There is a steady through-put of prisoners with an increase in the numbers of short sentences (Morris, 2004; in Jewkes, 2006, p53); the average custodial sentence is just 6-8 months (D315 CD2, 2005). In addition, broader political policies such as the ‘war on crime’ and ‘prison works’ (Sparks, 2001, pp246-247) have an impact. The effect is that overcrowding is inhibiting potential efficacy of the prison service. Relations across and between staff and prisoners deteriorate (Sparks, 2001, p217).

Furthermore, Leech claims that it is pointless to offer rehabilitation for short-stay prisoners, but that daily fire-fighting caused by overcrowding impinges on rehabilitation of prisoners with longer sentences. Sturt describes the exponential rise as the “single greatest impediment” to prisons, in terms of providing decent conditions and rehabilitation programmes (D315 CD2, 2005). On a higher level, the sheer weight of inmate numbers is damaging prison legitimacy and could lead to prisoner revolts (Sparks, 2001, p222).

Given all this, it is surprising if prisons provide anything more than perfunctory containment. In conclusion, it can be seen that there are many ideologies of what prison is for and how well it meets its aims. Some tout crime prevention and protection of the public through the threat of incarceration and incapacitative measures; other espouse treatment and training programmes for inmates to enhance post-prison life chances and provide alternatives to crime. Tensions arise from these competing perspectives, with political and public intuition arguing for more to be done to prisoners and offenders than for them.

However, mounting evidence demonstrates that prison doesn’t deter crimes, nor does it prevent recidivism. Prison may assuage an immediate societal need for punishment and retribution, but with increasing percentages of prisoners serving short sentences and coming from chaotic lifestyles of addiction and social/economic exclusion, it makes sense to take a longer-term perspective. Rehabilitation and reform programmes can open up employment opportunities for inmates upon release, plus treatment for addictions can curb the primary reasons for offending.

This could encourage would-be offenders to make a classical-style pros vs cons choice about committing crimes, but it fosters more active and positive choices.
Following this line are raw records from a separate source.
(** * OBS timestamp markers to Premiere Pro XML: a verification development

    A shallow embedding of [timestamp_to_premiere.py] and the proofs of
    its properties.  Python values are modelled as the interpreter has
    them: [int] as [Z], [float] as an IEEE-754 binary64 datum
    ([spec_float], with the arithmetic of the Standard Library's
    [SpecFloat] at precision 53 and maximal exponent 1024, every
    operation rounded to nearest even), [str] as [string] (strings of
    ASCII characters), decoded JSON as an inductive type, exceptions
    as an error monad.  What the program asks of the operating system
    and of [datetime] is a record of functions, [world]; what
    [argparse] makes of the command line is an argument of [main].
    Messages printed on the way
    are left out; a message whose formatting can raise is kept as the
    exception it can raise. *)

From Stdlib Require Import ZArith List String Ascii Bool Lia Sorting.Sorted.
From Stdlib Require Import Floats.SpecFloat.
From Stdlib Require Import DecimalString.
Import ListNotations.

Local Open Scope string_scope.
Local Open Scope list_scope.
Local Open Scope Z_scope.

(** ** Exceptions *)

Inductive exn : Type :=
  | ValueError
  | TypeError
  | OverflowError
  | ZeroDivisionError
  | AttributeError
  | KeyError
  | ExpatError.

Inductive result (A : Type) : Type :=
  | Ok (a : A)
  | Raise (e : exn).

Arguments Ok {A} a.
Arguments Raise {A} e.

Definition bind {A B : Type} (r : result A) (k : A -> result B) : result B :=
  match r with
  | Ok a => k a
  | Raise e => Raise e
  end.

Notation "x <- r ;; k" := (bind r (fun x => k))
  (at level 61, r at next level, right associativity).

(** ** Python floats (binary64) *)

Module PyFloat.

Definition prec : Z := 53.
Definition emax : Z := 1024.

Definition of_Z (z : Z) : spec_float := binary_normalize prec emax z 0 false.

(** [float(n)] for an [int] n, as done implicitly when an [int] meets
    a [float] in arithmetic: rounds to nearest even, and raises
    OverflowError when n is too large. *)
Definition of_int (z : Z) : result spec_float :=
  match of_Z z with
  | S754_infinity _ => Raise OverflowError
  | f => Ok f
  end.

Definition is_zero (f : spec_float) : bool :=
  match f with
  | S754_zero _ => true
  | _ => false
  end.

Definition is_nan (f : spec_float) : bool :=
  match f with
  | S754_nan => true
  | _ => false
  end.

Definition mul (x y : spec_float) : spec_float := SFmul prec emax x y.
Definition sub (x y : spec_float) : spec_float := SFsub prec emax x y.

(** [x / y] on floats raises ZeroDivisionError on a zero divisor. *)
Definition truediv (x y : spec_float) : result spec_float :=
  if is_zero y then Raise ZeroDivisionError else Ok (SFdiv prec emax x y).

(** [a / b] on ints: the correctly rounded quotient. *)
Definition int_truediv (a b : Z) : result spec_float :=
  match b with
  | Z0 => Raise ZeroDivisionError
  | _ =>
    match a with
    | Z0 => Ok (S754_zero (b <? 0))
    | _ =>
      match SFdiv prec emax (S754_finite (a <? 0) (Z.to_pos (Z.abs a)) 0)
                            (S754_finite (b <? 0) (Z.to_pos (Z.abs b)) 0) with
      | S754_infinity _ => Raise OverflowError
      | f => Ok f
      end
    end
  end.

(** [int(x)] for a float x: truncation toward zero. *)
Definition trunc (s : bool) (m : positive) (e : Z) : Z :=
  let q := match e with
           | Z0 => Zpos m
           | Zpos p => Z.shiftl (Zpos m) (Zpos p)
           | Zneg p => Z.shiftr (Zpos m) (Zpos p)
           end in
  if s then Z.opp q else q.

Definition to_int (f : spec_float) : result Z :=
  match f with
  | S754_nan => Raise ValueError
  | S754_infinity _ => Raise OverflowError
  | S754_zero _ => Ok 0
  | S754_finite s m e => Ok (trunc s m e)
  end.

(** The mathematical floor of a float, when it is a number. *)
Definition floor (f : spec_float) : option Z :=
  match f with
  | S754_nan | S754_infinity _ => None
  | S754_zero _ => Some 0
  | S754_finite s m e =>
    let n := if s then Zneg m else Zpos m in
    Some (if 0 <=? e then n * 2 ^ e else n / 2 ^ (- e))
  end.

(** The integer a float is exactly equal to, if any: used by [==]
    between an [int] and a [float], which compares exactly. *)
Definition exact_Z (f : spec_float) : option Z :=
  match f with
  | S754_nan | S754_infinity _ => None
  | S754_zero _ => Some 0
  | S754_finite s m e =>
    let n := if s then Zneg m else Zpos m in
    if 0 <=? e then Some (n * 2 ^ e)
    else if n mod 2 ^ (- e) =? 0 then Some (n / 2 ^ (- e)) else None
  end.

Definition eqb (x y : spec_float) : bool := SFeqb x y.
Definition ltb (x y : spec_float) : bool := SFltb x y.

(** Literals of the source, as the nearest binary64 value. *)
Definition c1000 : spec_float := S754_finite false 0x1f400000000000 (-43).
Definition c23_976 : spec_float := S754_finite false 0x17f9db22d0e560 (-48).
Definition c29_97 : spec_float := S754_finite false 0x1df851eb851eb8 (-48).
Definition c59_94 : spec_float := S754_finite false 0x1df851eb851eb8 (-47).
Definition c1_001 : spec_float := S754_finite false 0x1004189374bc6a (-52).
Definition c300 : spec_float := S754_finite false 0x12c00000000000 (-44).

End PyFloat.

(** ** Python strings (ASCII) *)

Module PyStr.

Definition lower_ascii (c : ascii) : ascii :=
  let n := N_of_ascii c in
  if andb (65 <=? n)%N (n <=? 90)%N then ascii_of_N (n + 32) else c.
In addition, community sanctions such as electronic tagging could help preserve the familial ties that are so important for preventing recidivism. For prison ultimately to work, the culture of thinking about prisons and prisoners must change. Firstly, politicians and policy-makers must lose their fear of alienating the public.
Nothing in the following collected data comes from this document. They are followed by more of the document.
(** C3. On a day's id whose last part is a superscript two,
    [gen_spool_id] raises: the id starts with today's prefix, its last part
    passes [str.isdigit], and [int] refuses it. The specification has such
    an id ignored and the call return [SP-20240101-0001]; after a regular
    id the outcome is the same, where the specification has
    [SP-20240101-0002] returned. *)
Theorem gen_spool_id_superscript_tail :
  startswith superscript_id (spool_prefix today_2024) = true
  /\ tail_of superscript_id = superscript_two
  /\ isdigit superscript_two = true
  /\ isdecimal superscript_two = false
  /\ int superscript_two = None
  /\ gen_spool_id today_2024 [superscript_id] = None
  /\ gen_spool_id_spec today_2024 [superscript_id] = "SP-20240101-0001"
  /\ gen_spool_id today_2024 ["SP-20240101-0001"; superscript_id] = None
  /\ gen_spool_id_spec today_2024 ["SP-20240101-0001"; superscript_id]
     = "SP-20240101-0002".
Proof. vm_compute. repeat split; reflexivity. Qed.

(** C4. For every list of existing ids and a fixed current date, the id
    returned by [gen_spool_id] is not an element of the list, and its date
    segment (the part between the first two dashes) is today's date in
    [YYYYMMDD] form; and an id is returned whenever [int] reads every last
    part the loop gives it and the next number can be written. *)
Theorem gen_spool_id_fresh (now : datetime) (existing_ids : list string) :
  (forall new_id, gen_spool_id now existing_ids = Some new_id ->
     ~ In new_id existing_ids
     /\ date_segment new_id = strftime_Ymd now)
  /\ ((forall sid, In sid existing_ids ->
         startswith sid (spool_prefix now) = true ->
         isdigit (tail_of sid) = true -> int (tail_of sid) <> None) ->
      N.of_nat (String.length
                  (str_int (next_number (spool_prefix now) existing_ids)))
      <= max_str_digits ->
      exists new_id, gen_spool_id now existing_ids = Some new_id).
Proof.
  split.
  - intros new_id Hgen. apply gen_spool_id_Some in Hgen as (-> & _ & _). split.
    + apply gen_spool_id_not_in.
    + rewrite gen_spool_id_spec_next. apply date_segment_generated.
  - intros Hids Hfit. eexists. apply gen_spool_id_returns_spec; assumption.
Qed.

Lemma gen_spool_id_fresh_witness :
  (~ In "SP-20240101-0002" ["SP-20240101-0001"; "SP-20231231-0900"; "spare"]
   /\ date_segment "SP-20240101-0002" = "20240101")
  /\ exists new_id,
       gen_spool_id today_2024 ["SP-20240101-0001"; "SP-20231231-0900"; "spare"]
       = Some new_id.
Proof.
  pose proof (gen_spool_id_fresh today_2024
                ["SP-20240101-0001"; "SP-20231231-0900"; "spare"])
    as [Hfresh Hreturns].
  split.
  - apply Hfresh. vm_compute. reflexivity.
  - apply Hreturns.
    + intros sid [<-|[<-|[<-|[]]]] Hs _;
        [vm_compute; discriminate
        |vm_compute in Hs; discriminate Hs
        |vm_compute in Hs; discriminate Hs].
    + vm_compute. discriminate.
Defined.

(** C9, as stated, fails on an id of the day whose last part has 4301
    digits: the largest suffix is far above 9999, and the call raises
    instead of returning a longer id. *)
Lemma gen_spool_id_long_suffix_fails :
  (exists n, In n (today_numbers (spool_prefix today_2024) [long_id]) /\ 9999 <= n)
  /\ gen_spool_id today_2024 [long_id] = None
  /\ ~ (exists new_id, gen_spool_id today_2024 [long_id] = Some new_id
                       /\ (4 < String.length (tail_of new_id))%nat).
Proof.
  assert (gen_spool_id today_2024 [long_id] = None) as Hnone
    by (vm_compute; reflexivity).
  split; [|split].
  - exists (decimal_value (tail_of long_id)). split.
    + left. reflexivity.
    + apply N.leb_le. vm_compute. reflexivity.
  - exact Hnone.
  - intros (new_id & Hsome & _). rewrite Hnone in Hsome. discriminate.
Qed.

(** C9, amended. Let every id of the day whose last part passes
    [str.isdigit] have a last part of at most [max_str_digits] decimal
    digits, and let the largest number plus one have at most
    [max_str_digits] digits. Then [gen_spool_id] returns an id, today's
    prefix followed by its suffix and absent from the existing ids; the
    suffix has exactly four digits when every number read from today's ids
    is at most 9998, and is the plain decimal writing of the largest number
    plus one, longer than four digits, when one of them is 9999 or more (no
    wrap-around). Beyond the limit the call fails: it raises when an id of
    the day has a last part of more than [max_str_digits] decimal digits,
    and when the largest number plus one has more than [max_str_digits]
    digits. *)
Theorem gen_spool_id_suffix_width (now : datetime) (existing_ids : list string) :
  let pre := spool_prefix now in
  let nums := today_numbers pre existing_ids in
  let next_num := fold_right N.max 0 nums + 1 in
  ((forall sid, In sid existing_ids -> startswith sid pre = true ->
      isdigit (tail_of sid) = true ->
      isdecimal (tail_of sid) = true
      /\ N.of_nat (String.length (tail_of sid)) <= max_str_digits) ->
   N.of_nat (String.length (str_int next_num)) <= max_str_digits ->
   exists new_id,
     gen_spool_id now existing_ids = Some new_id
     /\ ((forall n, In n nums -> n <= 9998) ->
           String.length (tail_of new_id) = 4%nat
           /\ isdigit (tail_of new_id) = true)
     /\ ((exists n, In n nums /\ 9999 <= n) ->
           (4 < String.length (tail_of new_id))%nat
           /\ tail_of new_id = str_int next_num
           /\ int (tail_of new_id) = Some next_num)
     /\ new_id = pre +:+ tail_of new_id
     /\ ~ In new_id existing_ids)
  /\ ((exists sid, In sid existing_ids /\ startswith sid pre = true
                   /\ isdecimal (tail_of sid) = true
                   /\ max_str_digits < N.of_nat (String.length (tail_of sid))) ->
      gen_spool_id now existing_ids = None)
  /\ (max_str_digits < N.of_nat (String.length (str_int next_num)) ->
      gen_spool_id now existing_ids = None).
Proof.
  intros pre nums next_num.
  assert (next_number pre existing_ids = next_num) as Hnext
    by apply next_number_max.
  split; [|split].
  - intros Hids Hfit. rewrite <- Hnext in Hfit.
    exists (gen_spool_id_spec now existing_ids).
    assert (tail_of (gen_spool_id_spec now existing_ids) = format_0d 4 next_num)
      as Hsuf by (rewrite <- Hnext; apply tail_of_gen_spool_id).
    split; [|split; [|split; [|split]]].
    + apply gen_spool_id_returns_spec; [|exact Hfit].
      intros sid Hin Hs Hd. destruct (Hids sid Hin Hs Hd) as [Hdec Hlen].
      rewrite (int_decimal _ Hdec Hlen). discriminate.
    + intros Hsmall. rewrite Hsuf. split; [|apply isdigit_format_0d].
      apply length_format_small; [|lia].
      pose proof (fold_max_le _ 9998 Hsmall) as Hle.
      change (10 ^ N.of_nat 4) with 10000. subst next_num nums. lia.
    + intros (n & Hin & Hn).
      pose proof (fold_max_ge _ _ Hin) as Hge.
      pose proof (length_str_int_gt next_num 4) as Hlen.
      change (10 ^ N.of_nat 4) with 10000 in Hlen.
      assert (4 < String.length (str_int next_num))%nat as Hlong
        by (apply Hlen; subst next_num nums; lia).
      assert (format_0d 4 next_num = str_int next_num) as Hplain.
      { unfold format_0d.
        replace (4 - String.length (str_int next_num))%nat with 0%nat by lia.
        reflexivity. }
      rewrite Hsuf, Hplain. split; [exact Hlong|]. split; [reflexivity|].
      rewrite <- Hplain, <- Hsuf, <- Hnext. apply int_tail_generated, Hfit.
    + rewrite Hsuf, <- Hnext. apply gen_spool_id_spec_next.
    + apply gen_spool_id_not_in.
  - intros (sid & Hin & Hs & Hdec & Hlen).
    apply (rejected_id_raises now existing_ids sid Hin).
    unfold rejected_id. fold pre. rewrite Hs, (isdecimal_isdigit _ Hdec).
    destruct (int (tail_of sid)) eqn:Hint; [|reflexivity].
    apply int_Some_inv in Hint as (_ & Hle & _). lia.
  - intros Hlong. apply long_number_raises. fold pre. rewrite Hnext. exact Hlong.
Qed.

Lemma gen_spool_id_suffix_width_witness :
  (exists new_id,
     gen_spool_id today_2024 ["SP-20240101-0041"; "SP-20240101-9998"] = Some new_id
     /\ String.length (tail_of new_id) = 4%nat)
  /\ (exists new_id,
        gen_spool_id today_2024 ["SP-20240101-9999"; "SP-20240101-0002"] = Some new_id
        /\ tail_of new_id = "10000")
  /\ gen_spool_id today_2024 ["SP-20240101-0001"; long_id] = None.
Proof.
  split; [|split].
  - destruct (gen_spool_id_suffix_width today_2024
                ["SP-20240101-0041"; "SP-20240101-9998"]) as [Hreturns _].
    destruct Hreturns as (new_id & Hgen & Hsmall & _).
    + intros sid [<-|[<-|[]]] _ _; vm_compute; (split; [reflexivity|discriminate]).
    + vm_compute. discriminate.
    + exists new_id. split; [exact Hgen|]. apply Hsmall.
      intros n Hn. vm_compute in Hn.
      destruct Hn as [<-|[<-|[]]]; vm_compute; discriminate.
  - destruct (gen_spool_id_suffix_width today_2024
                ["SP-20240101-9999"; "SP-20240101-0002"]) as [Hreturns _].
    destruct Hreturns as (new_id & Hgen & _ & Hlarge & _).
    + intros sid [<-|[<-|[]]] _ _; vm_compute; (split; [reflexivity|discriminate]).
    + vm_compute. discriminate.
    + exists new_id. split; [exact Hgen|].
      destruct Hlarge as (_ & Hsuf & _).
      * exists 9999. split; [vm_compute; left; reflexivity|reflexivity].
      * rewrite Hsuf. vm_compute. reflexivity.
  - destruct (gen_spool_id_suffix_width today_2024
                ["SP-20240101-0001"; long_id]) as (_ & Hlong & _).
    apply Hlong. exists long_id. split; [right; left; reflexivity|].
    split; [vm_compute; reflexivity|]. split; [vm_compute; reflexivity|].
    apply N.ltb_lt. vm_compute. reflexivity.
Defined.

(** ** Totals *)

Section Totals.

Variable filter_sid : string.

Lemma totals_step_excluded (r : row) (acc : float * float * float) :
  passes filter_sid r = false -> totals_step filter_sid acc r = acc.
Proof.
  intros H. unfold totals_step. destruct acc as [[tp tl] tc].
  rewrite H. reflexivity.
Qed.

Lemma totals_step_included (r : row) (tp tl tc : float) :
  passes filter_sid r = true ->
  totals_step filter_sid (tp, tl, tc) r
  = ((tp + potential_of r)%float,
     match lost_contribution r with Some l => (tl + l)%float | None => tl end,
     match consumed_contribution r with Some c => (tc + c)%float | None => tc end).
Proof.
  intros H. unfold totals_step, lost_contribution, consumed_contribution.
  rewrite H. cbn [negb].
  destruct (String.eqb (status_of r) "success") eqn:Hs.
  - apply String.eqb_eq in Hs. rewrite Hs. reflexivity.
  - destruct (String.eqb (status_of r) "failed"); reflexivity.
Qed.

Lemma totals_loop (jobs : list row) (tp tl tc : float) :
  fold_left (totals_step filter_sid) jobs (tp, tl, tc)
  = (fold_left PrimFloat.add (map potential_of (included filter_sid jobs)) tp,
     fold_left PrimFloat.add (omap lost_contribution (included filter_sid jobs)) tl,
     fold_left PrimFloat.add (omap consumed_contribution (included filter_sid jobs)) tc).
Proof.
  revert tp tl tc. induction jobs as [|r jobs IH]; intros tp tl tc; [reflexivity|].
  cbn [fold_left]. unfold included in *. cbn [List.filter].
  destruct (passes filter_sid r) eqn:Hp.
  - rewrite totals_step_included, IH by exact Hp.
    cbn [map omap list_omap fold_left].
    destruct (lost_contribution r), (consumed_contribution r); reflexivity.
  - rewrite totals_step_excluded by exact Hp. apply IH.
Qed.

Lemma passes_iff (r : row) :
  passes filter_sid r = true
  <-> filter_sid = "(All)" \/ dict_get r "Spool ID" (Some "") = Some filter_sid.
Proof.
  unfold passes.
  destruct (String.eqb_spec filter_sid "(All)") as [->|Hne].
  - split; [left; reflexivity|reflexivity].
  - unfold val_eqb. destruct (dict_get r "Spool ID" (Some "")) as [t|].
    + destruct (String.eqb_spec t filter_sid) as [->|Hne'].
      * split; [right; reflexivity|reflexivity].
      * split; [discriminate|intros [?|?]; congruence].
    + split; [discriminate|intros [?|?]; congruence].
Qed.

Lemma spool_size_first (spools : list row) :
  spool_size filter_sid spools = first_spool_size filter_sid spools.
Proof.
  unfold first_spool_size. induction spools as [|s spools IH]; [reflexivity|].
  simpl. destruct (val_eqb _ _); [reflexivity|exact IH].
Qed.

End Totals.

Lemma py_max_zero_not_negative (x : float) : (py_max x 0 <? 0)%float = false.
Proof.
  unfold py_max. destruct (x <? 0)%float eqn:Hx; [reflexivity|exact Hx].
Qed.

Lemma update_totals_sums (jobs spools : list row) (filter_sid : string) :
  total_potential (update_totals jobs spools filter_sid)
    = fsum (map potential_of (included filter_sid jobs))
  /\ total_lost (update_totals jobs spools filter_sid)
    = fsum (omap lost_contribution (included filter_sid jobs))
  /\ total_consumed (update_totals jobs spools filter_sid)
    = fsum (omap consumed_contribution (included filter_sid jobs)).
Proof.
  unfold update_totals. rewrite totals_loop. cbn. repeat split.
Qed.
A shift is required from human warehousing of petty offenders serving short sentences to more measured and concerted efforts to decrease the prison population, and prevent recidivism though in-prison treatment and training, and more joined-up welfare support upon release. Perhaps it is time to look back to the Victorian ethos of compassion to inspire the future of prison. Through these means, real alternatives to crime could be opened up to disadvantaged individuals. Whole communities could then be strengthened and made safer from within, through greater social inclusion rather than some individuals being forced behind prison bars.